By March of 1867, they had disenfranchised Confederate veterans and former political leaders. Most white Southerners were then left without political power or any recourse to justice or relief from the Reconstruction despotism. In addition, Radical Republicans seemed hell-bent on controlling the South through black dominance.
It was not encouraging to hear of the North's most acclaimed orator and most renowned and fervent of the radical abolitionists, Wendell Phillips, by saying from the pulpit of Henry Ward Beecher:
“I do not believe there will be peace until 347,000 men of the South are either hanged or exiled.”
Contrary to popular belief most Christians, both in the North and South favored a gradual emancipation of the slaves. Radical abolitionists wanted immediate emancipation of slaves despite the formidable ills it might bring on the slaves themselves and the Southern economy. The radical abolitionists were prompt, and predominantly Unitarians, or they were very liberal or apostate Congregationalists, or Presbyterians. A few were allied to the Methodists, like lawyer Charles G. Finney. Finney was a powerful and manipulative persuader and not very orthodox in his theology. These radical abolitionists made-up only of about 2% of the population, but that included a substantial number of Radical Republicans in Congress and considerable support for Northern press led by Horace Greeley. Lincoln hated both the radical abolitionists and the Radical Republicans and wished to distance themselves from them politically. They hated him in return until his assignation elevated him to a mythical status as the Great Emancipator. Lincoln's war was tyranny against the South, but his assassination was one of the worst things that could befall the Southern people. The radicals would then reign.
Radical Republican tyranny even extended into religion. And because of this, many churches were closed and their clergy barred from preaching because they would not offer prayers for the President and government. Richard Wilmer, Episcopal Bishop of Alabama, was one who bravely suffered this fate. Williams insisted that the government had no authority in affairs of religion and worship, and further stating that:
“No one can be expected to pray for the continuance of military rule.”
This type of religious interference by Federal Army officers also had been a problem in the Border States and occupied areas during the war. Fortunately, Bishop Wilmer had any Northern allies, and his case was eventually brought before a U.S. Supreme Court unsympathetic to the Radical Republicans. Wilmer's victory in Court was a major victory for religious freedom.
In such conditions the Ku Klux Klan became the hope of a powerless and beleaguered Southern people for relief from the intolerable tyranny of the Reconstruction. The Klan of those years was quite different from later in the modern imitators.

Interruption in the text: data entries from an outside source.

(** * Meal ledger engine of the attendance book (App.tsx)

    A shallow embedding of the ledger model, the edit handlers, the
    totals calculator, the month rollover and the spreadsheet export of
    the first [App] component, followed by the properties of its
    specification.

    Conventions of the embedding:
    - a JavaScript number that holds a day, a month, a year, a quota or a
      count is an integer of [Z]. The source computes on doubles: its
      sums and differences are those of [Z] as long as the operands and
      the result are safe integers, and the statements that depend on
      the arithmetic of a year or of a quota say so ([safeInteger],
      [safeQuota]);
    - [MealData], an object keyed by day number, is a [gmap Z Meal.t];
      [undefined] for a missing day is [None];
    - every handler calls [setStudents (prev => ...)]; the handler is
      embedded as a function on the whole component state, the updater as
      a function on the roster;
    - [confirm (...)] is an input of the handler: the answer the user gave;
    - [JSON.parse (JSON.stringify x)] on a value made of booleans, numbers
      and strings is a deep copy, the identity on immutable values. *)

From stdpp Require Import gmap strings list fin_maps pretty sorting.

Local Open Scope Z_scope.

(** ** Numbers *)

(** [Number.MAX_SAFE_INTEGER] and [Number.isSafeInteger]: between these
    bounds every integer is a double, and [y + 1] and [y - 1] are exact. *)
Definition MAX_SAFE_INTEGER : Z := 2 ^ 53 - 1.

Definition safeInteger (z : Z) : Prop := - MAX_SAFE_INTEGER ≤ z ≤ MAX_SAFE_INTEGER.

(** ** Types *)

(** [type MealType = 'S' | 'T1' | 'T2'] *)
Module MealType.
Inductive t := S | T1 | T2.

#[global] Instance eq_dec : EqDecision t.
Proof. solve_decision. Defined.

Definition all : list t := [S; T1; T2].
End MealType.

(** The value of one day in [MealData]: [{ S: boolean; T1: boolean; T2: boolean }]. *)
Module Meal.
Record t := mk { S : bool; T1 : bool; T2 : bool }.

#[global] Instance eq_dec : EqDecision t.
Proof. solve_decision. Defined.

(** The literal [{ S: false, T1: false, T2: false }]. *)
Definition none : t := mk false false false.

(** [dayMeals[meal]] *)
Definition get (meal : MealType.t) (dm : t) : bool :=
  match meal with
  | MealType.S => S dm
  | MealType.T1 => T1 dm
  | MealType.T2 => T2 dm
  end.

(** [{ ...dayMeals, [meal]: v }] *)
Definition set (meal : MealType.t) (v : bool) (dm : t) : t :=
  match meal with
  | MealType.S => mk v (T1 dm) (T2 dm)
  | MealType.T1 => mk (S dm) v (T2 dm)
  | MealType.T2 => mk (S dm) (T1 dm) v
  end.
End Meal.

Bedford Forrest described them in this way to a Congressional Investigation Committee in 1870:
“They admitted no man who was not gentleman, and a man who could relied upon to act discreetly; not men who were in the habit of drinking; boisterous men, or men liable to commit error or wrong.”
In 1869 the Grand Dragon of Tennessee stated that it was essentially a protective organization with the purpose “to protect all good men, whether white or black, from outrages and atrocities of bad men of both colors, and who have been for the past three years a terror to society, and an injury to us all.”

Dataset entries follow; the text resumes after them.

(** * QML-for-btag: the training and evaluation pipeline

    A shallow embedding of [my_model_mps.py] (the MPS model: metric
    functions, [Train_Step], [Test_Step], [Batch_and_Shuffle],
    [Train_Model], [Test_Model], [Plot_ROC], [Run_Model]) and of [test.py]
    ([split], the training and evaluation loops of [QuantumModel], and the
    sweep over the number of layers).

    Conventions of the embedding:
    - Python exceptions are values of [exn]; code that can raise returns a
      [result]; code that also touches the interpreter's state (the global
      NumPy generator, what was printed, saved or stepped so far) lives in
      the state-and-exception monad [M].
    - Floating-point numbers are exact rationals ([Q]); the one special
      float the pipeline itself manufactures, the NaN of an empty mean, is
      the constructor [NaN] of [num].  Rounding, overflow and underflow
      are not modelled, so the statements below are about what is computed
      from what, about bounds and about exceptions, not about the last
      bits of a result.
    - PennyLane, JAX's differentiation and optimizer, and scikit-learn are
      libraries outside the repository: they are parameters of the
      sections that use them.  NumPy's [split], [column_stack] and
      [shuffle] are modelled on lists of rows, errors included. *)

From Stdlib Require Import QArith Lqa String.
From stdpp Require Import base list gmap strings pretty.

Local Open Scope nat_scope.
Set Warnings "-abstract-large-number".

(** ** Exceptions and the two monads *)

Inductive exn : Type :=
| ZeroDivisionError
| ValueError
| TypeError
| IndexError
| UnboundLocalError (name : string)
| NameError (name : string).

Inductive result (A : Type) : Type :=
| Ok (a : A)
| Raise (e : exn).
Arguments Ok {A} a.
Arguments Raise {A} e.

Definition is_Ok {A} (r : result A) : bool :=
  match r with Ok _ => true | Raise _ => false end.

Definition rbind {A B} (r : result A) (k : A -> result B) : result B :=
  match r with
  | Ok a => k a
  | Raise e => Raise e
  end.

(** A computation over an interpreter state [S]: the state is kept when an
    exception propagates, as what was printed or saved before a traceback
    stays printed or saved. *)
Definition M (S A : Type) : Type := S -> result A * S.

Definition ret {S A} (a : A) : M S A := fun s => (Ok a, s).

Definition raise {S A} (e : exn) : M S A := fun s => (Raise e, s).

Definition bind {S A B} (c : M S A) (k : A -> M S B) : M S B :=
  fun s => match c s with
           | (Ok a, s') => k a s'
           | (Raise e, s') => (Raise e, s')
           end.
(** C3: a tool without a (truthy) [clearsModalState] called while some
    modal state is present: the call returns an error result whose text
    says that the tool does not handle the modal state, followed by the
    rendered modal states; [context.run] is not called and the
    connection is unchanged. *)
Theorem callTool_blocked_by_modal_state
    (c : Connection) (request : CallToolRequest) (T : tool) :
  find_tool (tools c) (rq_name request) = Some T ->
  truthy_opt_string (clearsModalState T) = false ->
  modalStates (ctx_session (context c)) <> [] ->
  let message :=
    "Tool " ++ dquote ++ rq_name request ++ dquote ++
    " does not handle the modal state." in
  let rendered := modalStatesMarkdown (ctx_session (context c)) in
  exists text log,
    callTool request c =
    (Returned {| content := [ {| c_type := "text"; c_text := text |} ];
                 isError := Some true |}, c, log) /\
    text = join newline (message :: rendered) /\
    occurs_in "does not handle the modal state" text /\
    Forall (fun line => occurs_in line text) rendered /\
    (forall t a, ~ In (CallRun t a) log).
Proof.
  intros Hf Hunset Hstates message rendered.
  exists (join newline (message :: rendered)),
    [CallModalStates; CallModalStatesMarkdown].
  rewrite callTool_found with (T := T) by assumption. cbn zeta.
  assert (Hmiss : modal_state_missing T
            (map ms_type (modalStates (ctx_session (context c)))) = false).
  { unfold modal_state_missing. unfold truthy_opt_string in Hunset.
    destruct (clearsModalState T); [now rewrite Hunset | reflexivity]. }
  assert (Hunh : modal_state_unhandled T
            (map ms_type (modalStates (ctx_session (context c)))) = true).
  { unfold modal_state_unhandled. rewrite Hunset, length_map.
    destruct (modalStates (ctx_session (context c))); [congruence |].
    reflexivity. }
  rewrite Hmiss, Hunh.
  destruct (errorResult_text message rendered) as [Hm Hr].
  repeat split; try assumption.
  - destruct (join_cons newline message rendered) as [rest ->].
    apply occurs_in_app_l. unfold message.
    do 4 apply occurs_in_app_r.
    exists " ", ".". reflexivity.
  - intros t a [H | [H | []]]; discriminate.
Qed.

End CallProps.

Section BoundaryProps.

Context {X : Externals}.

Local Abbreviation tool := (Tool InputSchema Handler).

(** C5: nothing is thrown out of the call handler, and when the
    executor [context.run] is called and throws [E], the call returns
    the error result whose single text content is [String(E)]. *)
Theorem callTool_catches (c : Connection) (request : CallToolRequest) :
  (exists r c' log, callTool request c = (Returned r, c', log)) /\
  (forall (T : tool) (a : option Args) (E : Thrown) (s' : Session),
     In (CallRun T a) (snd (callTool request c)) ->
     run T a (ctx_session (context c)) = (Threw E, s') ->
     callTool request c =
     (Returned {| content := [ {| c_type := "text"; c_text := String_ E |} ];
                  isError := Some true |},
      with_session c s', [CallModalStates; CallRun T a])).
Proof.
  destruct (find_tool (tools c) (rq_name request)) as [T0 |] eqn:Hf.
  - rewrite callTool_found with (T := T0) by assumption. cbn zeta.
    destruct (modal_state_missing T0 _).
    { split; [now eexists _, _, _ |].
      intros T a E s' [H | [H | []]]; discriminate. }
    destruct (modal_state_unhandled T0 _).
    { split; [now eexists _, _, _ |].
      intros T a E s' [H | [H | []]]; discriminate. }
    destruct (run T0 (rq_arguments request) (ctx_session (context c)))
      as [[r | e] s] eqn:Hrun.
    + split; [now eexists _, _, _ |].
      intros T a E s' [H | [H | []]]; [discriminate |].
      injection H as <- <-. rewrite Hrun. discriminate.
    + split; [now eexists _, _, _ |].
      intros T a E s' [H | [H | []]]; [discriminate |].
      injection H as <- <-. rewrite Hrun. intros [= <- <-]. reflexivity.
  - unfold callTool. rewrite Hf. split; [now eexists _, _, _ |].
    intros T a E s' [].
Qed.

(** C6: the list handler returns one entry per tool of the active set,
    in order, carrying the tool's name, description and serialized input
    schema, and annotations with the tool's title, [readOnlyHint] true
    exactly for type "readOnly", [destructiveHint] true exactly for type
    "destructive", and [openWorldHint] true. *)
Theorem listTools_entries (c : Connection) :
  exists entries,
    listTools c = (Returned entries, c, []) /\
    Forall2
      (fun (t : tool) (e : McpTool JsonSchema) =>
         mt_name e = name (schema t) /\
         mt_description e = description (schema t) /\
         mt_inputSchema e = zodToJsonSchema (inputSchema (schema t)) /\
         a_title (mt_annotations e) = title (schema t) /\
         (readOnlyHint (mt_annotations e) = true <->
          type (schema t) = "readOnly") /\
         (destructiveHint (mt_annotations e) = true <->
          type (schema t) = "destructive") /\
         openWorldHint (mt_annotations e) = true)
      (tools c) entries.
Proof.
  exists (map listTools_entry (tools c)). split; [reflexivity |].
  induction (tools c) as [| t ts IH]; constructor; [| exact IH].
  cbn. repeat split; try apply String.eqb_eq; try reflexivity;
    intros H; now apply String.eqb_eq.
Qed.

(** C7: [close] closes the server first and the context only after it,
    and with a truthy [keepBrowserOpen] the server is all it closes.
    The server it leaves is the one [server.close] produced, whatever
    happens next; the context is closed on the session as it stood, and
    only once [server.close] has returned. *)
Theorem close_order (c : Connection) :
  let keep := truthy_opt_bool (keepBrowserOpen (ctx_config (context c))) in
  forall r c' log, close c = (r, c', log) ->
    server c' = snd (serverClose (server c)) /\
    (log = [CallServerClose] \/ log = [CallServerClose; CallContextClose]) /\
    (keep = true ->
       log = [CallServerClose] /\
       ctx_session (context c') = ctx_session (context c)) /\
    (keep = false ->
       forall t, serverClose (server c) = (Returned tt, t) ->
         log = [CallServerClose; CallContextClose] /\
         (r, ctx_session (context c')) =
         contextClose (ctx_session (context c))) /\
    (forall e t, serverClose (server c) = (Threw e, t) ->
       r = Threw e /\ log = [CallServerClose] /\
       ctx_session (context c') = ctx_session (context c)).
Proof.
  intros keep r c' log. unfold close, bind, server_close, ctx_close, ret.
  destruct (serverClose (server c)) as [[[] | e] t] eqn:Hs.
  - cbn [with_server context ctx_config ctx_session]. fold keep.
    destruct keep; cbn [negb].
    + intros [= <- <- <-]. cbn. repeat split; auto; try discriminate.
    + destruct (contextClose (ctx_session (context c))) as [rc s] eqn:Hc.
      intros [= <- <- <-]. cbn. repeat split; auto; try discriminate.
  - intros [= <- <- <-]. cbn. repeat split; auto; try discriminate.
    congruence.
Qed.

(** *** The tool set over a connection's lifetime *)

Lemma callTool_tools (request : CallToolRequest) (c : Connection) :
  tools (snd (fst (callTool request c))) = tools c.
Proof.
  destruct (find_tool (tools c) (rq_name request)) as [T |] eqn:Hf.
  - rewrite callTool_found with (T := T) by assumption. cbn zeta.
    destruct (modal_state_missing T _); [reflexivity |].
    destruct (modal_state_unhandled T _); [reflexivity |].
    destruct (run T _ _) as [[r | e] s]; reflexivity.
  - unfold callTool. now rewrite Hf.
Qed.

Lemma step_tools (c c' : Connection) : step c c' -> tools c' = tools c.
Proof.
  intros [rq c0 r c1 l H | c0 r c1 l H].
  - destruct rq as [| request]; cbn in H.
    + injection H as _ <- _. reflexivity.
    + pose proof (callTool_tools request c0) as Ht.
      destruct (callTool request c0) as [[r0 c2] l0].
      injection H as _ <- _. exact Ht.
  - revert H. unfold close, bind, server_close, ctx_close, ret.
    destruct (serverClose (server c0)) as [[[] | e] t].
    + cbn [with_server context ctx_config ctx_session].
      destruct (negb _).
      * destruct (contextClose _) as [rc s]. intros [= _ <- _]. reflexivity.
      * intros [= _ <- _]. reflexivity.
    + intros [= _ <- _]. reflexivity.
Qed.

Lemma lifetime_tools (c c' : Connection) :
  lifetime c c' -> tools c' = tools c.
Proof.
  induction 1 as [c | c c1 c2 Hstep _ IH]; [reflexivity |].
  rewrite IH. now apply step_tools.
Qed.

(** Serving requests is a walk along [step]. *)
Lemma serve_lifetime (rqs : list Request) (c : Connection) :
  lifetime c (snd (fst (serve rqs c))).
Proof.
  revert c. induction rqs as [| rq rqs IH]; intros c; cbn.
  - constructor.
  - destruct (handleRequest rq c) as [[r c1] l1] eqn:Hh.
    specialize (IH c1). destruct (serve rqs c1) as [[rs c2] l2]. cbn in *.
    econstructor; [| exact IH]. econstructor. exact Hh.
Qed.
(** * GLideN64 frame-buffer registry (FrameBuffer.cpp): a shallow embedding

    The development follows
    [src/jni/mupen64plus-video-gliden64/src/FrameBuffer.cpp].
    Unsigned 32-bit values ([u32]) are integers of [Z] with the wrap-around
    of every C++ operation written out; guest memory ([RDRAM]) is a total
    map from byte addresses to bytes and the host is little-endian, as on
    every platform the plugin is built for.  Calls into the host graphics
    API (textures, frame-buffer objects, blits) have no effect on the state
    modelled here and are left out; what they return to the code (a mapped
    transfer buffer, the scale factors of the window) is read from an
    environment record.
    The depth samples of [_FloatToUInt16] are IEEE 754 single-precision
    values, with the operations of the Standard Library's [SpecFloat] at
    precision 24 and maximal exponent 128.

    Part I holds the definitions, Part II the theorems. *)

From Stdlib Require Import ZArith List Bool Lia QArith Qround SpecFloat.
From Equations Require Import Equations.
From Equations.Prop Require Import Logic.
Import ListNotations.
Local Open Scope Z_scope.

General John B. Gordon, speaking of the violence perpetrated by the Union League, explained to a Congressional Committee in 1871 that the Klan:
“Was therefore necessary to protect our families from outrage and preserve our own lives, to have something that we could regard as a brotherhood—a combination of the best men of the country to act purely in self-defense.”

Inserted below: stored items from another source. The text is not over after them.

(** The state after two writes, or two read-modify-writes, of one register. *)
Ltac same_register :=
  unfold st_bind;
  repeat (rewrite SetReg32_state || rewrite ClearReg32_state);
  cbn [mem with_mem basepri];
  rewrite ?load32_store32, ?store32_store32;
  do 2 f_equal; unfold with_mem; cbn [mem basepri]; f_equal;
  apply store32_eq_u32; bits32.

(** ** Plain writes and reads *)

(** X1.  A 32-bit value written to a register is the value read back. *)
Theorem WriteReg32_ReadReg32_roundtrip (baseAddr offset value : Z) (s : machine) :
  is_u32 value ->
  eval (WriteReg32 baseAddr offset value;; ReadReg32 baseAddr offset) s
  = Some value.
Proof.
  intros Hv. rewrite WriteReg32_ReadReg32, u32_id by exact Hv. reflexivity.
Qed.

Lemma WriteReg32_ReadReg32_roundtrip_witness :
  is_u32 0xDEADBEEF /\
  eval (WriteReg32 SCB_BASE 0x08 0xDEADBEEF;; ReadReg32 SCB_BASE 0x08)
       (Machine ∅ 0) = Some 0xDEADBEEF.
Proof.
  assert (H : is_u32 0xDEADBEEF) by (unfold is_u32; lia).
  split; [exact H |].
  exact (WriteReg32_ReadReg32_roundtrip SCB_BASE 0x08 0xDEADBEEF (Machine ∅ 0) H).
Defined.

(** X2.  Of two writes to one register the second is the one that counts. *)
Theorem WriteReg32_last_write_wins (baseAddr offset v1 v2 : Z) (s : machine) :
  (WriteReg32 baseAddr offset v1;; WriteReg32 baseAddr offset v2) s
  = WriteReg32 baseAddr offset v2 s.
Proof.
  unfold st_bind, WriteReg32. cbn [mem with_mem basepri].
  rewrite store32_store32. reflexivity.
Qed.

(** X3.  The writing primitives change nothing but the addressed register: every
    word that does not overlap it reads as before, and so does BASEPRI. *)
Theorem register_writes_frame (baseAddr offset bits b : Z) (s : machine) :
  (b + 3 < reg_addr baseAddr offset \/ reg_addr baseAddr offset + 3 < b) ->
  let unchanged (c : St machine unit) :=
    exists s', c s = Some (tt, s') /\
               load32 (mem s') b = load32 (mem s) b /\
               basepri s' = basepri s in
  unchanged (WriteReg32 baseAddr offset bits) /\
  unchanged (SetReg32 baseAddr offset bits) /\
  unchanged (ClearReg32 baseAddr offset bits).
Proof.
  intros Hb unchanged. unfold unchanged. split; [| split].
  - eexists. split; [reflexivity |]. cbn [mem with_mem basepri].
    split; [apply load32_store32_other; exact Hb | reflexivity].
  - eexists. split; [apply SetReg32_state |]. cbn [mem with_mem basepri].
    split; [apply load32_store32_other; exact Hb | reflexivity].
  - eexists. split; [apply ClearReg32_state |]. cbn [mem with_mem basepri].
    split; [apply load32_store32_other; exact Hb | reflexivity].
Qed.

Lemma register_writes_frame_witness :
  (NVIC_ISER_BASE + 4 + 3 < reg_addr NVIC_ISER_BASE 8 \/
   reg_addr NVIC_ISER_BASE 8 + 3 < NVIC_ISER_BASE + 4) /\
  exists s', SetReg32 NVIC_ISER_BASE 8 0x10
               (Machine (store32 ∅ (NVIC_ISER_BASE + 4) 0x81) 0x20)
             = Some (tt, s') /\
             load32 (mem s') (NVIC_ISER_BASE + 4)
             = load32 (mem (Machine (store32 ∅ (NVIC_ISER_BASE + 4) 0x81) 0x20))
                      (NVIC_ISER_BASE + 4) /\
             basepri s' = basepri (Machine (store32 ∅ (NVIC_ISER_BASE + 4) 0x81) 0x20).
Proof.
  assert (H : NVIC_ISER_BASE + 4 + 3 < reg_addr NVIC_ISER_BASE 8 \/
              reg_addr NVIC_ISER_BASE 8 + 3 < NVIC_ISER_BASE + 4)
    by (left; vm_compute; reflexivity).
  split; [exact H |].
  exact (proj1 (proj2 (register_writes_frame NVIC_ISER_BASE 8 0x10
                         (NVIC_ISER_BASE + 4) _ H))).
Defined.

(** ** Read-modify-write *)

(** X4.  Setting bits twice, or clearing bits twice, is the same as once. *)
Theorem SetReg32_ClearReg32_idempotent (baseAddr offset bits : Z) (s : machine) :
  (SetReg32 baseAddr offset bits;; SetReg32 baseAddr offset bits) s
    = SetReg32 baseAddr offset bits s /\
  (ClearReg32 baseAddr offset bits;; ClearReg32 baseAddr offset bits) s
    = ClearReg32 baseAddr offset bits s.
Proof. split; same_register. Qed.

(** X5.  Two sets in a row are one set of the union of the masks, and so are two
    clears. *)
Theorem SetReg32_ClearReg32_merge (baseAddr offset m1 m2 : Z) (s : machine) :
  (SetReg32 baseAddr offset m1;; SetReg32 baseAddr offset m2) s
    = SetReg32 baseAddr offset (Z.lor m1 m2) s /\
  (ClearReg32 baseAddr offset m1;; ClearReg32 baseAddr offset m2) s
    = ClearReg32 baseAddr offset (Z.lor m1 m2) s.
Proof. split; same_register. Qed.

(** X6.  The later of a set and a clear of the same bits decides: a clear undoes
    a set before it, and a set undoes a clear before it. *)
Theorem SetReg32_ClearReg32_absorb (baseAddr offset bits : Z) (s : machine) :
  (SetReg32 baseAddr offset bits;; ClearReg32 baseAddr offset bits) s
    = ClearReg32 baseAddr offset bits s /\
  (ClearReg32 baseAddr offset bits;; SetReg32 baseAddr offset bits) s
    = SetReg32 baseAddr offset bits s.
Proof. split; same_register. Qed.

(** X7.  Setting and clearing disjoint masks can be done in either order. *)
Theorem SetReg32_ClearReg32_commute (baseAddr offset setBits clearBits : Z)
    (s : machine) :
  Z.land setBits clearBits = 0 ->
  (SetReg32 baseAddr offset setBits;; ClearReg32 baseAddr offset clearBits) s
  = (ClearReg32 baseAddr offset clearBits;; SetReg32 baseAddr offset setBits) s.
Proof.
  intros Hd.
  assert (Hbit : forall k, Z.testbit setBits k && Z.testbit clearBits k = false).
  { intros k. rewrite <- Z.land_spec, Hd. apply Z.bits_0. }
  unfold st_bind.
  repeat (rewrite SetReg32_state || rewrite ClearReg32_state).
  cbn [mem with_mem basepri].
  rewrite ?load32_store32, ?store32_store32.
  do 2 f_equal. unfold with_mem; cbn [mem basepri]. f_equal.
  apply store32_eq_u32. unfold not32.
  apply Z.bits_inj'. intros k Hk.
  repeat (rewrite ?testbit_u32, ?Z.lor_spec, ?Z.land_spec, ?Z.lnot_spec by lia).
  specialize (Hbit k).
  destruct (Z.ltb_spec k 32); simpl; [| reflexivity].
  destruct (Z.testbit (load32 _ _) k), (Z.testbit setBits k),
    (Z.testbit clearBits k); simpl in *; congruence.
Qed.

Lemma SetReg32_ClearReg32_commute_witness :
  Z.land 0x0F 0xF0 = 0 /\
  (SetReg32 NVIC_ISER_BASE 0 0x0F;; ClearReg32 NVIC_ISER_BASE 0 0xF0) (Machine ∅ 0)
  = (ClearReg32 NVIC_ISER_BASE 0 0xF0;; SetReg32 NVIC_ISER_BASE 0 0x0F) (Machine ∅ 0).
Proof.
  assert (H : Z.land 0x0F 0xF0 = 0) by reflexivity.
  split; [exact H |].
  exact (SetReg32_ClearReg32_commute NVIC_ISER_BASE 0 0x0F 0xF0 (Machine ∅ 0) H).
Defined.

(* ===================================================================== *)
(** * Further properties of interrupt control *)
(* ===================================================================== *)

Lemma IPR_byte_addr irq :
  0 <= irq < Z.of_nat INTERRUPT_COUNT ->
  reg_addr NVIC_IPR_BASE irq = NVIC_IPR_BASE + irq.
Proof.
  intros Hi. unfold reg_addr, INTERRUPT_COUNT in *. apply u32_id.
  unfold is_u32, NVIC_IPR_BASE. lia.
Qed.

Lemma ISER_word_bounds i :
  0 <= i < Z.of_nat INTERRUPT_COUNT -> 0 <= i / 32 <= 3.
Proof.
  unfold INTERRUPT_COUNT. intros Hi. split; [apply Z.div_pos; lia |].
  apply Z.lt_succ_r, Z.div_lt_upper_bound; lia.
Qed.

Lemma EnableNvicInterrupt_run i s :
  0 <= i < Z.of_nat INTERRUPT_COUNT ->
  EnableNvicInterrupt i s
  = Some (tt, with_mem s
                (store32 (mem s) (NVIC_ISER_BASE + 4 * (i / 32))
                   (Z.lor (load32 (mem s) (NVIC_ISER_BASE + 4 * (i / 32)))
                          (2 ^ (i mod 32))))).
Proof.
  intros Hi. rewrite EnableNvicInterrupt_state, SetReg32_state by lia.
  rewrite ISER_word_addr by exact Hi. reflexivity.
Qed.

Lemma SetNvicPriority_run irq pri s :
  0 <= irq < Z.of_nat INTERRUPT_COUNT ->
  SetNvicPriority irq pri s
  = Some (tt, with_mem s (store8 (mem s) (NVIC_IPR_BASE + irq) (Z.shiftl pri 5))).
Proof.
  intros Hi. rewrite SetNvicPriority_state, IPR_byte_addr by exact Hi.
  reflexivity.
Qed.

(** X8.  After [EnableNvicInterrupt i] the enabled interrupts are those that were
    enabled before, and [i]: no other interrupt is switched on or off. *)
Theorem EnableNvicInterrupt_enables_only (i k : Z) (s : machine) :
  0 <= i < Z.of_nat INTERRUPT_COUNT ->
  0 <= k < Z.of_nat INTERRUPT_COUNT ->
  exists s', EnableNvicInterrupt i s = Some (tt, s') /\
             irq_enabled s' k = (k =? i) || irq_enabled s k.
Proof.
  intros Hi Hk. eexists. split; [apply EnableNvicInterrupt_run; exact Hi |].
  pose proof (ISER_word_bounds i Hi) as Bi.
  pose proof (ISER_word_bounds k Hk) as Bk.
  assert (Hmi : 0 <= i mod 32 < 32) by (apply Z.mod_pos_bound; lia).
  assert (Hmk : 0 <= k mod 32 < 32) by (apply Z.mod_pos_bound; lia).
  unfold irq_enabled. cbn [mem with_mem].
  destruct (Z.eq_dec (i / 32) (k / 32)) as [E | N].
  - rewrite <- E, load32_store32, testbit_u32, Z.lor_spec.
    rewrite Z.pow2_bits_eqb by lia.
    destruct (Z.ltb_spec (k mod 32) 32); [| lia]. cbn [andb].
    rewrite orb_comm. f_equal.
    destruct (Z.eqb_spec (i mod 32) (k mod 32)) as [Em | Nm];
      destruct (Z.eqb_spec k i) as [Ek | Nk]; try reflexivity.
    + exfalso. apply Nk.
      rewrite (Z.div_mod k 32), (Z.div_mod i 32) by lia. rewrite E, Em.
      reflexivity.
    + exfalso. apply Nm. rewrite Ek. reflexivity.
  - rewrite load32_store32_other by lia.
    destruct (Z.eqb_spec k i) as [Ek | Nk]; [| reflexivity].
    exfalso. apply N. rewrite Ek. reflexivity.
Qed.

By 1869, Reconstruction in some states had become intolerable, but the Klan was seeing considerable success against the Union League in thwarting some of the most egregious conduct of the Treasury and the Freedman’s Bureau agents. But they began to be gravely concerned that Klan violence was growing out of control. Much of the violence was by imitators, and even more by their enemies in the Union League, but there was a growing violation of discipline and principle in the Klan itself. A German survivor of Stalingrad and witness to many atrocities when interviewed after the Second World War, probably put unchecked violence during and following particularly bloody wars or oppressions in perspective for all eras, when he told a reporter, “Vengeance is a very powerful human emotion and motivation.”
In October of 1869 General Forrest issued an order stating:
“Whereas, the Order of the KKK is in some localities being prevented from its original honorable and patriotic purposes…and is becoming injurious instead of subservient to the public peace and public safety for which it was intended…It is therefore ordered and decreed, that the masks and costumes of the Order be entirely abolished and destroyed.”
Forrest went on to declaim those who had used the KKK as an instrument of personal vengeance. He further stated that:
“This is not to be understood to dissolve the Order.”
He went on to prohibit several actions such as the whipping of blacks or whites or interfering with any man on account of his political opinions. There are some academics that claim the Klan was disbanded at this time. But Major Robert Donnell, the KKK Grand Scribe in 1869, who gave Susan Lawrence Davis a copy of the order, stated to her that the Klan was not disbanded until 1877. There were several reports of the original KKK disbanding in the early 1870’s, but at least one of these was only a ruse to confuse carpetbagger governments in the South. By 1877 they were still active and forming an alliance with the White League in Louisiana.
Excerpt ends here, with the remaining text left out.